I could start writing a book about them. Don't worry, I won't. But I am struck yet again how different we all are, how our life stories (and, undoubtedly, our characters) affect our experience of cancer, how we all have such different coping strategies.




Gladys* was still there, her wig yo-yoing between her head and her locker.

"I don't think about it," she said. "I try to ignore it. I don't talk about it."

Her ears pricked up briefly when one of the nurses asked where I had worked, and I said "Trinity Hospice". 

"They told me last week that I should have a look around a hospice," she said. "That gave me such a shock. I try not to think about it. Perhaps I should."

Perhaps she should. I was so tempted to go and sit on her bed and talk to her about it all, and had to make a concerted effort not to. They were becoming too blurred, the boundaries between me being a fellow patient and me being a nurse.

Dorothy* in the bed opposite, in her late seventies, was here for her third cycle of chemotherapy. Not for her the in-and-out-of-the-VIP-lounge treatment. Each bag of her VIP took 24 hours, and she had five of them. She sat through it all, patiently and quietly, from before I arrived until after I left.

I shared my mince pies with her, bought at 8.30pm from the M&S shop downstairs. It was an emergency. I have never eaten mince pies before December, and neither had she, but when you are feeling ill with your taste buds laughing at ordinary food, who cares. There was nothing in the shop I fancied more. We held them up, Happy Christmas, giggling like naughty school girls having a midnight feast. (It felt a bit like that. New room mate at boarding school.)

I felt sorry for Wendy* in the bed next to me, who was so very miserable. She had more to be miserable about than all of us put together, it seemed (including being in pain and discomfort, and being forbidden to drink even a tiny sip of water, let alone eat mince pies). I could escape after four days of constant moaning, I am soooo fed up. Who could blame her? No escape for her. Or for her daughter.

"She's moved back in with me," Wendy explained as she sat down in my bed. "We get on each other's nerves. We just shout at each other. It's because we are both so worried. And I'm not used to her telling me what to do."

I'd heard the shouting.

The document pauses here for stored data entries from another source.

End Exchanges.

(** ** [ABTab.get_tab_name] *)

Section Tabs.

Import ABTab.

(** X29. [get_tab_name] finds the name of a widget exactly when the widget is
    a tab under that name and under no other; in every other case it
    returns no name. *)
Theorem get_tab_name_unique (tabs : list (string * Widget)) (obj : Widget) (name : string) :
  NoDup tabs.*1 →
  (get_tab_name tabs obj).1 = Some name
  ↔ (name, obj) ∈ tabs ∧ ∀ other, (other, obj) ∈ tabs → other = name.
Proof.
  intros Hnd. unfold get_tab_name.
  set (found := List.filter (λ no : string * Widget, bool_decide (no.2 = obj)) tabs).
  assert (Hfound : ∀ n, n ∈ found.*1 ↔ (n, obj) ∈ tabs).
  { intros n. subst found. rewrite list_elem_of_fmap. split.
    - intros ([n' o] & -> & Hin). apply list_elem_of_In, filter_In in Hin as [Hin Ho].
      apply bool_decide_eq_true in Ho. simpl in *. subst. by apply list_elem_of_In.
    - intros Hin. exists (n, obj). split; [done|].
      apply list_elem_of_In, filter_In. split; [by apply list_elem_of_In|].
      by apply bool_decide_eq_true. }
  assert (Hnd' : NoDup found.*1).
  { apply (sublist_NoDup _ tabs.*1); [exact Hnd|]. apply fmap_sublist. subst found.
    clear. induction tabs as [|t tabs IH]; simpl; [done|].
    destruct (bool_decide _); by constructor. }
  clearbody found. destruct (found.*1) as [|n [|n' l]] eqn:Hl; simpl.
  - split; [done|]. intros [Hin _]. apply Hfound in Hin. by apply elem_of_nil in Hin.
  - split.
    + intros [= <-]. split; [apply Hfound, list_elem_of_here|].
      intros other Ho. apply Hfound in Ho. by apply list_elem_of_singleton in Ho.
    + intros [Hin _]. apply Hfound, list_elem_of_singleton in Hin. by subst.
  - split; [done|]. intros [_ Huniq].
    assert (n = name) by (apply Huniq, Hfound, list_elem_of_here).
    assert (n' = name) by (apply Huniq, Hfound; do 2 constructor).
    subst. apply NoDup_cons in Hnd' as [Hn _]. destruct Hn. constructor.
Qed.
(** A row of [trades] whose [isBid] is not null goes to exactly one of the
    two books, and a row whose [isBid] is null goes to neither: the bid
    book, the ask book and the rows with a null [isBid] together hold the
    rows of [trades], each as often as [trades] has it.  The books of the
    rows with a known [isBid] are the books of the levels. *)
Theorem books_split_trades (trades : list RawLevel) :
  Permutation
    (raw_book Bid trades ++ raw_book Ask trades ++ filter raw_null trades)
    trades /\
  (forall x, ~ (In x (raw_book Bid trades) /\ In x (raw_book Ask trades))) /\
  (forall x s, In x (raw_book s trades) -> raw_isBid x <> None) /\
  (forall s, book s (levels_of trades) = levels_of (raw_book s trades)).
Proof.
  split; [|split; [|split]].
  - induction trades as [|x tl IH]; [apply perm_nil|].
    unfold raw_book in *. cbn [filter].
    pose proof (raw_book_sides x) as Hx. unfold raw_null at 1.
    destruct (raw_isBid x) as [[|]|]; destruct Hx as [-> ->].
    + cbn. apply perm_skip. exact IH.
    + apply Permutation_sym, Permutation_cons_app, Permutation_sym.
      cbn [app]. exact IH.
    + rewrite app_assoc.
      apply Permutation_sym, Permutation_cons_app, Permutation_sym.
      rewrite <- app_assoc. exact IH.
  - intros x [Hb Ha]. unfold raw_book in Hb, Ha.
    apply filter_In in Hb. apply filter_In in Ha.
    destruct Hb as [_ Hb]. destruct Ha as [_ Ha].
    pose proof (raw_book_sides x) as Hx.
    destruct (raw_isBid x) as [[|]|]; destruct Hx; congruence.
  - intros x s H. unfold raw_book in H. apply filter_In in H.
    destruct H as [_ H]. unfold raw_on_side in H.
    destruct (raw_isBid x); [discriminate | discriminate H].
  - intro s. induction trades as [|x tl IH]; [reflexivity|].
    unfold raw_book, book in *. rewrite levels_of_cons, filter_app, IH.
    change (filter (raw_on_side s) (x :: tl))
      with (if raw_on_side s x then x :: filter (raw_on_side s) tl
            else filter (raw_on_side s) tl).
    destruct (raw_isBid x) as [b|] eqn:E.
    + set (L := mkLevel (raw_timestamp x) b (raw_price x) (raw_quantity x)).
      assert (Hs : raw_on_side s x = on_side s L).
      { unfold raw_on_side, on_side. rewrite E. destruct s; reflexivity. }
      rewrite Hs.
      change (filter (on_side s) [L]) with (if on_side s L then [L] else []).
      destruct (on_side s L); [rewrite levels_of_cons, E|]; reflexivity.
    + assert (Hs : raw_on_side s x = false).
      { unfold raw_on_side. rewrite E. reflexivity. }
      rewrite Hs. reflexivity.
Qed.

Lemma books_split_trades_witness :
  In (mkRawLevel (Some true) 7 1000 2000) (raw_book Bid raw_trades_sample) /\
  raw_isBid (mkRawLevel (Some true) 7 1000 2000) <> None.
Proof.
  assert (H : In (mkRawLevel (Some true) 7 1000 2000)
                 (raw_book Bid raw_trades_sample)).
  { left. reflexivity. }
  split; [exact H|].
  exact (proj1 (proj2 (proj2 (books_split_trades raw_trades_sample))) _ Bid H).
Defined.

(** ** Prices along a sorted ladder *)

Lemma before_refl (s : Side) (x : Level) : before s x x = true.
Proof. destruct s; cbn; apply Qle_bool_iff; apply Qle_refl. Qed.

Lemma sorted_head_before (s : Side) (x0 : Level) (rest : list Level) :
  sorted s (x0 :: rest) ->
  Forall (fun y => before s x0 y = true) (x0 :: rest).
Proof.
  intro H. apply StronglySorted_inv in H. destruct H as [_ H].
  constructor; [apply before_refl | exact H].
Qed.

(** The rows of the frame before row [k] stand before row [k]. *)
Lemma sorted_firstn_before (s : Side) (l : list Level) :
  sorted s l ->
  forall k x, nth_error l k = Some x ->
  Forall (fun y => before s y x = true) (firstn k l).
Proof.
  induction 1 as [|y tl Htl IH Hy]; intros k x Hn.
  - destruct k; discriminate.
  - destruct k as [|k]; cbn; [constructor|].
    cbn in Hn. constructor.
    + rewrite Forall_forall in Hy. apply Hy. eapply nth_error_In. exact Hn.
    + apply IH. exact Hn.
Qed.

Lemma Forall_firstn (P : Level -> Prop) (l : list Level) (n : nat) :
  Forall P l -> Forall P (firstn n l).
Proof.
  intro H. revert n. induction H as [|y tl Hy _ IH]; intros [|n]; cbn;
    constructor; auto.
Qed.

(** A frame all of whose prices are at most [c] costs at most [c] a unit,
    and one all of whose prices are at least [c] costs at least [c]. *)
Lemma cost_le_bound (c : Q) (l : list Level) :
  Forall (fun x => 0 < quantity x) l -> Forall (fun x => price x <= c) l ->
  Col.sum (map (fun x => quantity x * price x) l) <= c * Col.sum (map quantity l).
Proof.
  induction 1 as [|y tl Hy _ IH]; intro Hp; cbn; [lra|].
  apply Forall_cons_iff in Hp. destruct Hp as [Hpy Hp]. specialize (IH Hp).
  assert (quantity y * price y <= quantity y * c) by nra. lra.
Qed.

Lemma cost_ge_bound (c : Q) (l : list Level) :
  Forall (fun x => 0 < quantity x) l -> Forall (fun x => c <= price x) l ->
  c * Col.sum (map quantity l) <= Col.sum (map (fun x => quantity x * price x) l).
Proof.
  induction 1 as [|y tl Hy _ IH]; intro Hp; cbn; [lra|].
  apply Forall_cons_iff in Hp. destruct Hp as [Hpy Hp]. specialize (IH Hp).
  assert (quantity y * c <= quantity y * price y) by nra. lra.
Qed.

(** The cost of a frame against the top of the book. *)
Lemma cost_vs_top (s : Side) (x0 : Level) (rest : list Level) (n : nat) :
  positive (x0 :: rest) -> sorted s (x0 :: rest) ->
  let cq := Col.sum (map quantity (firstn n (x0 :: rest))) in
  let cc := Col.sum (map (fun x => quantity x * price x) (firstn n (x0 :: rest))) in
  match s with
  | Bid => cc <= price x0 * cq
  | Ask => price x0 * cq <= cc
  end.
Proof.
  intros Hpos Hs. cbn zeta.
  pose proof (Forall_firstn _ _ n (positive_quantity _ Hpos)) as Hq.
  pose proof (Forall_firstn _ _ n (sorted_head_before s x0 rest Hs)) as Hb.
  destruct s.
  - apply cost_le_bound; [exact Hq|]. revert Hb. apply Forall_impl.
    intros y Hy. cbn in Hy. apply Qle_bool_iff. exact Hy.
  - apply cost_ge_bound; [exact Hq|]. revert Hb. apply Forall_impl.
    intros y Hy. cbn in Hy. apply Qle_bool_iff. exact Hy.
Qed.

(** The cost of the frame before row [k] against the price of row [k]. *)
Lemma cost_vs_row (s : Side) (ladder : list Level) (k : nat) (x : Level) :
  positive ladder -> sorted s ladder -> nth_error ladder k = Some x ->
  match s with
  | Bid => price x * cum_quantity_before ladder k <= cum_cost_before ladder k
  | Ask => cum_cost_before ladder k <= price x * cum_quantity_before ladder k
  end.
Proof.
  intros Hpos Hs Hn.
  rewrite cum_cost_before_sum, cum_quantity_before_sum.
  pose proof (Forall_firstn _ _ k (positive_quantity _ Hpos)) as Hq.
  pose proof (sorted_firstn_before s ladder Hs k x Hn) as Hb.
  destruct s.
  - apply cost_ge_bound; [exact Hq|]. revert Hb. apply Forall_impl.
    intros y Hy. cbn in Hy. apply Qle_bool_iff. exact Hy.
  - apply cost_le_bound; [exact Hq|]. revert Hb. apply Forall_impl.
    intros y Hy. cbn in Hy. apply Qle_bool_iff. exact Hy.
Qed.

I just wish that instead of Wendy telling me, they could sit down and tell each other how worried they are.

By the weekend, I'd probably bored all the staff with my mission to get to Paris on Monday.

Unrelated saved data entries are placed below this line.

(** ** C7: what can be cancelled *)

(** C7, as the code has it.  [cancelAuction] refuses every auction with
    [totalBids > 0] and then writes nothing.  It does not look at the
    status: asked by the seller or an admin, an auction without bids whose
    save completes is stored as [cancelled] whatever its status was, so a
    [draft] cancelled before its start time becomes [cancelled].  The save
    runs the validator of [startTime] again: once the start time has
    passed it does not complete, the request is not answered with success
    and the auction is left as it was, as are all auctions that have
    started, the [ended] and [sold] ones among them. *)
Theorem cancelAuction_guard (req : auctionController.Request) (env : Env)
    (s : Store) (a : Auction.t) (clock : Z) :
  findById_throws env = None ->
  auctions s !! auctionController.id req = Some a ->
  (0 < Auction.totalBids a ->
   (auctionController.cancelAuction req env s).1 = s
   /\ ((auctionController.cancelAuction req env s).2
         = auctionController.failure 403 "You can only cancel your own auctions"
       \/ (auctionController.cancelAuction req env s).2
         = auctionController.failure 400 "Cannot cancel auction with existing bids"))
  /\ (Auction.totalBids a <= 0 ->
      Auction.seller a = auctionController.userId req
      \/ auctionController.role req = "admin"%string ->
      save_throws env = None ->
      auctions (auctionController.cancelAuction req env s).1 !! auctionController.id req
      = Some (Auction.pre_save (dateNow env)
                (Auction.set_status Auction.cancelled a))
      /\ Auction.status (Auction.pre_save (dateNow env)
                           (Auction.set_status Auction.cancelled a))
         = Auction.cancelled)
  /\ (save_validated clock env a ->
      Auction.startTime a <= clock ->
      (auctionController.cancelAuction req env s).1 = s
      /\ code (auctionController.cancelAuction req env s).2 <> 200%nat
      /\ Auction.status <$> auctions (auctionController.cancelAuction req env s).1
                              !! auctionController.id req
         = Some (Auction.status a)).
Proof.
  intros Hf Ha. unfold auctionController.cancelAuction. rewrite Hf, Ha.
  split; [|split].
  - intros Hbids. destruct (_ && _); [by auto|].
    rewrite bool_decide_eq_true_2 by done. by auto.
  - intros Hbids Hown ->.
    assert (negb (bool_decide (Auction.seller a = auctionController.userId req))
            && negb (bool_decide (auctionController.role req = "admin"%string))
            = false) as ->.
    { apply andb_false_iff. destruct Hown as [Ho|Ho];
        [left | right]; by rewrite bool_decide_eq_true_2. }
    rewrite bool_decide_eq_false_2 by lia.
    split; [|reflexivity].
    destruct (findByIdAndUpdate_throws env); simpl; apply lookup_insert_eq.
  - intros Hsave Hstarted.
    assert (Hthrows : save_throws env <> None).
    { intros Hnone. specialize (Hsave Hnone).
      apply bool_decide_eq_true in Hsave. lia. }
    destruct (negb (bool_decide (Auction.seller a = auctionController.userId req))
              && negb (bool_decide (auctionController.role req = "admin"%string)));
      [simpl; by rewrite Ha|].
    destruct (bool_decide (0 < Auction.totalBids a)); [simpl; by rewrite Ha|].
    destruct (save_throws env); [simpl; by rewrite Ha | done].
Qed.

It looked precarious. I'd spiked another temperature on Friday night. (I blame the late night M&S shopping, overdoing it.) Three times in a week, that's a worry, the doctor explained. Usually, the first temperature settles with antibiotics and that is that, so why do my fevers keep coming back? A whole battery of tests to try (in vain) to find the source of the infection.

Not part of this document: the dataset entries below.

Lemma escape_miss `{Host} (w : World) (this : loc) (o : ParseConfig)
    (attr html : string) :
  heap w !! this = Some o ->
  truthy_member (lookup_escaped (_escapedAttributes o) attr) = false ->
  escaped_form (read (attributes o) attr) = inr html ->
  ParseConfig.escape this attr w
  = (Normal (Data (VStr html)), escape_update this o attr html w).
Proof.
  intros Ho Hc Hform. unfold escape_update, escaped_form in *.
  run. rewrite Ho, Hc.
  destruct (not_nullish_member (read (attributes o) attr)); simpl.
  - destruct (call_toString (read (attributes o) attr)) as [e|str];
      [discriminate|]. injection Hform as <-. simpl. rewrite Ho. reflexivity.
  - injection Hform as <-. rewrite Ho.
    by destruct (call_toString (read (attributes o) attr)).
Qed.

Lemma escape_throws `{Host} (w : World) (this : loc) (o : ParseConfig)
    (attr : string) (e : error) :
  heap w !! this = Some o ->
  truthy_member (lookup_escaped (_escapedAttributes o) attr) = false ->
  escaped_form (read (attributes o) attr) = inl e ->
  ParseConfig.escape this attr w = (Throw e, w).
Proof.
  intros Ho Hc Hform. unfold escaped_form in *. run. rewrite Ho, Hc.
  destruct (not_nullish_member (read (attributes o) attr)); [|discriminate].
  destruct (call_toString (read (attributes o) attr)) as [e'|str];
    [|discriminate]. by injection Hform as ->.
Qed.

Lemma escape_absent `{Host} (w : World) (this : loc) (attr : string) :
  heap w !! this = None ->
  ParseConfig.escape this attr w = (Throw (TypeError "not a ParseConfig"), w).
Proof. intros Ho. run. by rewrite Ho. Qed.

Lemma truthy_string_cases (c : option string) :
  (exists html, c = Some html /\ html <> EmptyString /\ truthy_string c = true)
  \/ truthy_string c = false.
Proof.
  destruct c as [html|]; [|by right]. simpl.
  destruct (String.eqb_spec html EmptyString); [by right|].
  left. by exists html.
Qed.

Lemma escape_update_heap `{Host} (w : World) (this : loc) (o : ParseConfig)
    (attr html : string) :
  heap (escape_update this o attr html w)
  = <[this := {| attributes := attributes o;
                 _escapedAttributes :=
                   <[attr := html]> (_escapedAttributes o) |}]> (heap w).
Proof.
  unfold escape_update.
  destruct (call_toString _); [reflexivity|]. by destruct (not_nullish_member _).
Qed.

Lemma escape_update_rest `{Host} (w : World) (this : loc) (o : ParseConfig)
    (attr html : string) :
  currentConfig (escape_update this o attr html w) = currentConfig w
  /\ storage (escape_update this o attr html w) = storage w.
Proof.
  unfold escape_update.
  destruct (call_toString _); [done|]. by destruct (not_nullish_member _).
Qed.

Lemma escape_update_lookup `{Host} (w : World) (this : loc) (o : ParseConfig)
    (attr html : string) :
  heap w !! this = Some o ->
  heap (escape_update this o attr html w) !! this
  = Some {| attributes := attributes o;
            _escapedAttributes := <[attr := html]> (_escapedAttributes o) |}.
Proof.
  intros Ho. rewrite escape_update_heap.
  apply list_lookup_insert_eq. eapply lookup_lt_Some; eauto.
Qed.

Lemma escape_update_nullish `{Host} (w : World) (this : loc) (o : ParseConfig)
    (attr html : string) :
  not_nullish_member (read (attributes o) attr) = false ->
  calls (escape_update this o attr html w) = calls w.
Proof.
  intros Hnull. unfold escape_update. rewrite Hnull.
  by destruct (call_toString _).
Qed.





(** ** [current()] *)

Lemma decodePayload_unusable `{Host} (data : option string) :
  unusable_snapshot data ->
  truthy_string data && truthy (decodePayload (default EmptyString data)) = false.
Proof.
  unfold decodePayload.
  intros [-> | [(s & -> & Hp) | [(s & v & -> & Hp & Hv) | (s & v & e & -> & Hp & He)]]];
    simpl; [reflexivity | | |]; rewrite Hp.
  - apply andb_false_r.
  - rewrite truthy_object_is_object, Hv. apply andb_false_r.
  - destruct (truthy v && typeof_object v); [rewrite He|]; apply andb_false_r.
Qed.

Lemma decodePayload_usable `{Host} (s : string) (v d : value) :
  JSON_parse s = Some v -> is_object v = true -> decode v = inr d ->
  decodePayload s = d.
Proof.
  intros Hp Hv Hd. unfold decodePayload.
  by rewrite Hp, truthy_object_is_object, Hv, Hd.
Qed.

Ltac same_world :=
  unfold set_calls, set_heap, set_currentConfig, set_storage; simpl;
  rewrite <- ?app_assoc; simpl; reflexivity.

Ltac run_current :=
  unfold DefaultController.current, Storage.generatePath, Storage.async,
    Storage.getItem, Storage.getItemAsync; run;
  unfold set_calls, set_heap, set_currentConfig, set_storage; simpl.

(** C7: with the cache populated, [current()] hands back the cached
    config at once and touches nothing: no call reaches the Storage
    controller, whether it is synchronous or not. *)
Theorem current_returns_cached `{Host} (w : World) (c : loc) :
  currentConfig w = Some c ->
  DefaultController.current w = (Normal (Sync c), w).
Proof.
  intros Hc. unfold DefaultController.current. run. by rewrite Hc.
Qed.

Lemma current_sync_unusable `{Host} (w : World) :
  Storage_async = false ->
  currentConfig w = None ->
  unusable_snapshot (storage w !! Storage_generatePath CURRENT_CONFIG_KEY) ->
  DefaultController.current w = (Normal (Sync (length (heap w))), current_miss w).
Proof.
  intros Hsync Hnone Hbad. apply decodePayload_unusable in Hbad.
  run_current. rewrite Hnone, Hsync. simpl.
  destruct (truthy_string _); simpl in *; [rewrite Hbad|];
    unfold current_miss; rewrite Hsync; same_world.
Qed.

Lemma current_sync_usable `{Host} (w : World) (s : string) (v d : value) :
  Storage_async = false ->
  currentConfig w = None ->
  storage w !! Storage_generatePath CURRENT_CONFIG_KEY = Some s ->
  s <> EmptyString ->
  JSON_parse s = Some v -> is_object v = true ->
  decode v = inr d -> truthy d = true ->
  DefaultController.current w
  = (Normal (Sync (length (heap w))), current_adopt d w).
Proof.
  intros Hsync Hnone Hs Hne Hp Hv Hd Ht.
  run_current. rewrite Hnone, Hsync. simpl. rewrite Hs. simpl.
  destruct (String.eqb_spec s EmptyString); [contradiction|]. simpl.
  rewrite (decodePayload_usable s v d Hp Hv Hd), Ht.
  simpl.
  rewrite lookup_app_r by lia. rewrite Nat.sub_diag. simpl.
  rewrite insert_app_r_alt by lia. rewrite Nat.sub_diag.
  unfold current_adopt. rewrite Hsync. same_world.
Qed.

But they took my mission on board. When they changed the antibiotics from a drip to tablets on Sunday evening, I should have stayed in another 24 hours, just in case. But the doctor was happy to release me om Monday morning. "Because you are sensible," she said. Hurray.

Just enough time to go home and pack. Shirts, pants, book, hospital letters, stack of pills. thermometer. We boarded the Eurostar at lunchtime. The first thing we asked, on arrival at the apartment, was Où est l'hospitâl?



So here I am. Still fever-free, resting whilst my husband and daughters have gone off to search for the Mona Lisa**. My older daughter turns 15 today. Don't want to miss her special day.

And here's a happy thought: if I do end up in a French hospital, the chocolat chaud will be first class.


*Not their real names
**They didn't find her. Turns out the Louvre is closed on Tuesdays.